CHARLESTON, W.Va. — If you are in the market for some very large potato processing equipment or a truck intended to transport chickens, now is the time to strike.
The state Department of Agriculture has both available after a change of administration and a change of philosophy.
If you are in the market for four genetically-marvelous cows imported from Oklahoma to West Virginia, then you are likely out of luck. The state is keeping those, anticipating that it wouldn’t make up the original purchase price.
The purchases were made under former Agriculture Commissioner Walt Helmick’s administration, which wanted to make some investments to provide direct help to West Virginia farmers.
When new Agriculture Commissioner Kent Leonhardt’s administration came in last January, it started trying to get rid of some of those purchases, saying the department can’t afford them and that the role of the department should be to coordinate with farmers rather than performing aspects of their jobs.
“The role the department wants to take is facilitation,” said Crescent Gallagher, spokesman for the agriculture department. “People are already doing these things. They just need to start talking to each other. One agency can’t do it on their own. It’s not something the government should be doing.”
State Delegate Amy Summers, who ran an interim committee meeting last year focused on the purchase of the cows, said the change in philosophy is more suitable for a state trying to tighten its belt.

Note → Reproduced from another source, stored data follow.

(** Two inputs at width 1.0.  Peaks at 0, 0 and 1.5 minutes with the
    float intensities 1e308, 1e308 and 1.0: the edges are 0, 1, 2, the
    first bin sum overflows to infinity, so the total is infinity, which
    is above 0, and the relative intensities are NaN and 0.0.  Peaks at
    0, 1.5 and 2.5 minutes with the float intensities 1e16, 3.0 and
    -1e16: the total comes out as 4.0 (1e16 + 3.0 rounds to 1e16 + 4),
    and the relative intensities 2.5e17, 75.0 and -2.5e17 sum to 75. *)
Lemma C2_counterexample :
  (let retention_time := map f64_of_Q [0; 0; 3 # 2] in
   let intensity := map f64_of_Z [10 ^ 308; 10 ^ 308; 1]%Z in
   let rt_merge_width := f64_of_Z 1 in
   exists h,
     histogram_f64 retention_time intensity rt_merge_width = Some h /\
     h_edges h = [f64_zero; f64_of_Z 1; f64_of_Z 2] /\
     h_binned h = [f64_inf; f64_of_Z 1] /\
     h_total h = f64_inf /\
     f64_ltb f64_zero (h_total h) = true /\
     h_relative h = [S754_nan; f64_zero]) /\
  (let retention_time := map f64_of_Q [0; 3 # 2; 5 # 2] in
   let intensity := map f64_of_Z [10 ^ 16; 3; - 10 ^ 16]%Z in
   let rt_merge_width := f64_of_Z 1 in
   exists h,
     histogram_f64 retention_time intensity rt_merge_width = Some h /\
     h_binned h = intensity /\
     h_total h = f64_of_Z 4 /\
     f64_ltb f64_zero (h_total h) = true /\
     h_relative h
     = map f64_of_Z [25 * 10 ^ 16; 75; - (25 * 10 ^ 16)]%Z /\
     Qsum (map f64_value (h_relative h)) == 75).
Proof.
  split; cbv zeta; eexists; (split; [vm_compute; reflexivity|]);
    vm_compute; repeat split.
Qed.
(** * api/generate.js: the Gemini relay endpoint

    A shallow embedding of [allowCors] and [handler] of [api/generate.js],
    the single serverless function of the repository, and the properties
    of its response for every request.

    JavaScript values are an inductive type with the language's truthiness;
    the [res] object, the outbound SDK calls and the console are one record
    threaded through a state-and-exception monad, so that each [res.setHeader],
    [res.status], [res.json], [res.end] of the source is one monadic step and
    a JavaScript [throw] is a completion of its own.  Strings are the UTF-8
    bytes of the source literals. *)

From Stdlib Require Import ZArith Ascii String List.
From Stdlib Require Import Floats.SpecFloat.
From stdpp Require Import base option list strings gmap.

“I absolutely think it seems like a step in the right direction,” Summers, R-Taylor, said in a telephone interview. “While the other steps were kindhearted and wanted to help the farmer, they weren’t showing a good return. They were not productive.
“We have to be prudent and invest where we can get a return. Or at least break even. Not cost us money.”
The highest-profile of the purchases was probably the Potato Demonstration Project, which had been a focal point of Helmick’s efforts.
A potato “aggregation point” in Huntington was seen as being the first of seven or eight similar facilities across the state. The one that was placed in Huntington was to serve 35 to 40 potato growers in surrounding counties.
The potato equipment will now be for sale if it can’t be repurposed in short order, Gallagher said in an interview at the agriculture department’s headquarters in Guthrie. “We decided it’s not something we have the resources for any more.”
One challenge, Gallagher said, is the size of the potato processing equipment. He described it as two or three stories tall. “It’s such big equipment,” he said. “It’s massive. It has to be bolted to the floor. It takes expertise to run. We had only run the machine a couple of times.”
Farmers could bring their potatoes to the center in crates and the machine would clean the product for market, removing rocks, sticks and dirt then skinning and bagging the potatoes for wholesale.
The potato processing equipment — which also included crates and other materials — originally cost about $1 million.
Agriculture officials think the main potato processing machine is likely to find a new owner — although Gallagher said the sale price is hard to judge — but some of the accessory items like the crates are unlikely to fetch a desirable resale price. A related walnut cracker is finding a new home with the Black Walnut Festival.
Also available from the state is a poultry processing trailer. Just go to www.govdeals.com.
The trailer was already on the site for a while but did not get any bids. It’s about to go back up for another try.
The trailer, which had an original $160,000 purchase price, was meant to go from farm to farm for the convenience of small farmers who wanted to get their chickens ready for sale.
About that time, though, concerns about the spread of disease such as avian influenza took hold. A trailer that might move not only equipment but also infection began to seem like not such a great idea.
“AI is the real deal,” Gallagher said. “The poultry industry itself is careful about moving from farm to farm.”
The agriculture department also concluded there are already available poultry processing centers in the private sector that receive U.S. Department of Agriculture inspections.
The four cows were bought last year as an attempt to introduce some genetic variation to West Virginia’s breeds. The cows were purchased from Oklahoma for $33,000.
Critics said the cows represented unfair competition for West Virginia cattle farmers. The agriculture department, at the time, said the cattle had superior bloodlines and could be used to help West Virginia cattle farmers improve their herds.
The Leonhardt administration says it won’t be bringing in more out-of-state cows, but it won’t be parting with the ones already purchased. They’ll remain at the state’s Huttonsville farm.
“There’s no reason to sell because we wouldn’t get anywher near what we bought them for,” Gallagher said.
They’re among 21 bulls and 600 breeding cows owned by the state.
“They’ve got to have cows. But they don’t need $33,000 cows. “I just knew it was another poor investment,” said Summers, who is, herself, an Angus farmer.
“What the state was doing was they were getting in competition with us by buying these cows from out of state. The state was competing with the market, and that’s not their role.”